Lemma check_loop_works n : ∀ i (u : UART), check_loop p n i u =
  Done (true, match n with O => u | _ => uart_out 7 (i + Z.of_nat n - 1) u end).
Proof.
  induction n as [|n IH]; intros i u; cbn [check_loop]; [done|]. io_simpl.
  change (uart_in 7 (uart_out 7 i u)) with (i, uart_out 7 i u). cbn [fst snd]. rewrite Z.eqb_refl, IH.
  destruct n; [by replace (i + Z.of_nat 1 - 1) with i by lia|].
  replace (i + 1 + Z.of_nat (S n) - 1) with (i + Z.of_nat (S (S n)) - 1) by lia. done.
Qed.

(** The receive loop moves every received byte into the buffer. *)
Lemma receive_loop_spec fuel : ∀ (u : UART) q,
  dlab u = false → (length (received u) < fuel)%nat →
  ∃ q' dropped u', receive_loop fuel p (Some q) u = Done (Some q', u') ∧ received u' = [] ∧
    queued q ++ received u = dropped ++ queued q'.
Proof.
  induction fuel as [|fuel IH]; intros u q Hdlab Hlen; [lia|]. cbn [receive_loop]. io_simpl.
  destruct u as [i l m f s dl dm r se b de]. cbn in Hlen |- *. change (Z.testbit l 7 = false) in Hdlab.
  destruct r as [|x r].
  - exists q, []. eexists. split_and!; [by destruct b|done|by rewrite app_nil_r].
  - replace (Z.land _ 1 =? 1) with true by (by destruct b). io_simpl.
    assert (uart_in 0 (mkUart i l m f s dl dm (x :: r) se (pred b) de) = (x, mkUart i l m f s dl dm r se (pred b) de))
      as -> by (unfold uart_in, dlab; cbn [lcr]; by rewrite Hdlab).
    cbn [fst snd].
    destruct (store_byte_spec "Serial: Failed to store received byte in buffer!" x q (length (queued q)))
      as (q1 & d1 & -> & Happ & _); [done|]. rewrite res_bind_ret_l.
    edestruct (IH (mkUart i l m f s dl dm r se (pred b) de) q1) as (q' & d & u' & Hrun & Hnil & Happ');
      [exact Hdlab|cbn in *; lia|].
    exists q', (d1 ++ d), u'. split_and!; [exact Hrun|done|]. cbn in *.
    by rewrite <-(assoc_L (++)), <-Happ', (assoc_L (++)), <-Happ, <-(assoc_L (++)).
Qed.

(** The receive interrupt empties the UART into the buffer: the buffer then
    holds the newest of the bytes it held and received, in order; only its oldest
    bytes are dropped when it is full, and the handler never panics. *)
Theorem serial_trigger_receives fuel q (u : UART) :
  dlab u = false → (length (received u) < fuel)%nat → received u ≠ [] →
  ∃ q' dropped u', serial_trigger fuel p (Some (mkSerial p (Some q))) u =
      Done (Some (mkSerial p (Some q')), u') ∧
    received u' = [] ∧ queued q ++ received u = dropped ++ queued q'.
Proof.
  intros Hdlab Hlen Hne. unfold serial_trigger. io_simpl.
  assert (uart_in 2 u = (4, u)) as -> by (unfold uart_in; cbn; by destruct (received u)).
  cbn [fst snd buffer port]. change (Z.land 4 1 =? 1) with false. cbv iota.
  destruct (receive_loop_spec fuel u q Hdlab Hlen) as (q' & d & u' & Hrun & Hnil & Happ).
  exists q', d, u'. split_and!; [|done|done]. unfold io_bind. by rewrite Hrun.
Qed.
End Uart.

(** ** Concrete inputs *)
Section Examples.
#[local] Existing Instance list_queue.

(** A UART with two received bytes, whose transmitter is busy for 3 polls. *)
Definition demo_uart : uart := mkUart 1 3 0 0 0 0 0 [65; 66] [] 3 2.

Lemma speed_sets_divisor_witness :
  ∃ u' : uart, @speed (uart_device COM1) COM1 Baud9600 demo_uart = Done (tt, u') ∧ dll u' + 256 * dlm u' = 12.
Proof.
  destruct (speed_sets_divisor COM1 Baud9600 demo_uart) as (u' & ? & ? & _); [done|eauto].
Defined.

Lemma write_str_sends_witness :
  ∃ u' : uart, @write_str (uart_device COM2) 4 COM2 [72; 105; 10] demo_uart = Done (tt, u') ∧
    sent u' = [72; 105; 13; 10].
Proof.
  destruct (write_str_sends COM2 4 [72; 105; 10] demo_uart) as (u' & Hrun & Hsent); [done|cbn; lia..|].
  exists u'. split; [exact Hrun|exact Hsent].
Defined.

Lemma write_byte_not_ascii_witness :
  ∃ (u' : uart) b1 b2, @write_byte (uart_device COM1) 4 COM1 0xe4 demo_uart = Done (tt, u') ∧ sent u' = [b1; b2].
Proof.
  destruct (write_byte_not_ascii COM1 4 0xe4 demo_uart) as (u' & b1 & b2 & Hrun & Hsent); [done|done|cbn; lia..|].
  exists u', b1, b2. split; [exact Hrun|exact Hsent].
Defined.

(** A buffer of two bytes that already holds one: the oldest byte is dropped. *)
Lemma serial_trigger_receives_witness :
  ∃ (q' : list Z) (u' : uart), @serial_trigger (uart_device COM1) (list_queue 2) 3 COM1
      (Some (@mkSerial (list_queue 2) COM1 (Some [64]))) demo_uart =
      Done (Some (@mkSerial (list_queue 2) COM1 (Some q')), u') ∧ q' = [65; 66].
Proof.
  destruct (@serial_trigger_receives COM1 (list_queue 2) (list_queue_laws 1) 3 [64] demo_uart)
    as (q' & dropped & u' & Hrun & _ & _); [done|cbn; lia|done|].
  exists q', u'. split; [exact Hrun|]. vm_compute in Hrun. congruence.
Defined.
End Examples.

______________________________

Problem to solve: What lines of the data contain the string "fuel"? List them.

Result below:
Lemma receive_loop_spec fuel : ∀ (u : UART) q,
  dlab u = false → (length (received u) < fuel)%nat →
  ∃ q' dropped u', receive_loop fuel p (Some q) u = Done (Some q', u') ∧ received u' = [] ∧
  induction fuel as [|fuel IH]; intros u q Hdlab Hlen; [lia|]. cbn [receive_loop]. io_simpl.
Theorem serial_trigger_receives fuel q (u : UART) :
  dlab u = false → (length (received u) < fuel)%nat → received u ≠ [] →
  ∃ q' dropped u', serial_trigger fuel p (Some (mkSerial p (Some q))) u =
  destruct (receive_loop_spec fuel u q Hdlab Hlen) as (q' & d & u' & Hrun & Hnil & Happ).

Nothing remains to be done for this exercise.